I'm having issues understanding why my flink job commits to kafka consumer is taking so long. I have a checkpoint of 1s and the following warning appears. I'm currently using version 1.14.
Committing offsets to Kafka takes longer than the checkpoint interval. Skipping commit of previous offsets because newer complete checkpoint offsets are available. This does not compromise Flink's checkpoint integrity
Compared to some Kafka streams we have running, the commit latency takes around 100 ms.
Can you point me in the right direction? Are there any metrics that I can look at?
I tried to find metrics that could help to debug this

Since Flink is continually committing offsets (sometimes overlapping in the cases of longer-running commits), network related blips and other external issues that cause the checkpoint to take longer can result in what you are seeing (a subsequent checkpoint is completed prior to the success of the previous one).
There are a handful of useful metrics related to checkpointing that you may want to explore that might help determine what's occurring:
lastCheckpointDuration - The time it took to complete the last checkpoint (in milliseconds).
lastCheckpointSize - The checkpointed size of the last checkpoint (in bytes), this metric could be different from lastCheckpointFullSize if incremental checkpoint or changelog is enabled.
Monitoring these as well as some of the other checkpointing metrics, along with task/job manager logs, might help you piece together a story for what caused the slower commit to take so long.
If you find that you are continually encountering this, you may look at adjusting the checkpointing configuration for the job to tolerate these longer durations.

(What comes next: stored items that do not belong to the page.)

Lemma not_udp_not_accepted frame rb :
  is_udp frame = false -> accepted frame rb = false.
Proof.
  intros Hudp. unfold accepted. rewrite Hudp.
  rewrite andb_false_r. reflexivity.
Qed.

Lemma dropped_maps_dropped m dropped :
  stats_map m !! STAT_PACKETS_DROPPED = Some dropped ->
  stats_map (dropped_maps m) !! STAT_PACKETS_DROPPED = Some (incr64 dropped).
Proof.
  intros Hd. unfold dropped_maps. cbn [stat_add stats_map].
  apply update_stat_eq. rewrite update_stat_ne by discriminate. exact Hd.
Qed.

Lemma dropped_maps_other m i :
  i <> STAT_PACKETS_TOTAL -> i <> STAT_PACKETS_DROPPED ->
  stats_map (dropped_maps m) !! i = stats_map m !! i.
Proof.
  intros H0 H2. unfold dropped_maps. cbn [stat_add stats_map].
  rewrite !update_stat_ne by congruence. reflexivity.
Qed.

Lemma accepted_maps_udp t0 t1 frame m udp :
  stats_map m !! STAT_PACKETS_UDP = Some udp ->
  stats_map (accepted_maps t0 t1 frame m) !! STAT_PACKETS_UDP
  = Some (incr64 udp).
Proof.
  intros Hu. unfold accepted_maps. cbn [stat_add stats_map].
  rewrite update_stat_ne by discriminate.
  apply update_stat_eq. rewrite update_stat_ne by discriminate. exact Hu.
Qed.

Lemma accepted_maps_dropped t0 t1 frame m :
  stats_map (accepted_maps t0 t1 frame m) !! STAT_PACKETS_DROPPED
  = stats_map m !! STAT_PACKETS_DROPPED.
Proof.
  unfold accepted_maps. cbn [stat_add stats_map].
  rewrite !update_stat_ne by discriminate. reflexivity.
Qed.

Lemma max_delta_nonneg i a : 0 <= max_delta i a.
Proof.
  unfold max_delta. destruct (Nat.eqb i STAT_PROCESSING_TIME); [|lia].
  apply wrap64_range.
Qed.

Flink Statefun Under Backpressure application crashes

I'm reading data from a kafka topic which has lots of data. Once flink starts reading, it starts up fine and then crashes after some time, when backpressure hits 100%, and then goes in an endless cycle of restarts.
My question is shouldn't flink's backpressure mechanism come into play and reduce consumption from topic till inflight data is consumed or backpressure reduces, as stated in this article: https://www.ververica.com/blog/how-flink-handles-backpressure? Or do i need to give some config which I'm missing? Is there any other solution to avoid this restart cycle when backpressure increases?
I've tried configs
taskmanager.network.memory.buffer-debloat.enabled: true
taskmanager.network.memory.buffer-debloat.samples: 5
My modules.yaml has this config for transportation
spec:
functions: function_name
urlPathTemplate: http://nginx:8888/function_name
maxNumBatchRequests: 50
transport:
timeouts:
call: 2 min
connect: 2 min
read: 2 min
write: 2 min

You should look in the logs to determine what exactly is causing of the crash and restart, but typically when backpressure is involved in a restart it's because a checkpoint timed out. You could increase the checkpoint timeout.
However, it's better if you can reduce/eliminate the backpressure.
One common cause of backpressure is not providing Flink with enough resources to keep up with the load. If this is happening regularly, you should consider scaling up the parallelism. Or it may be that the egress is under-provisioned.
I see you've already tried buffer debloating (which should help). You can also try enabling unaligned checkpoints.
See https://nightlies.apache.org/flink/flink-docs-release-1.15/docs/ops/state/checkpointing_under_backpressure/ for more information.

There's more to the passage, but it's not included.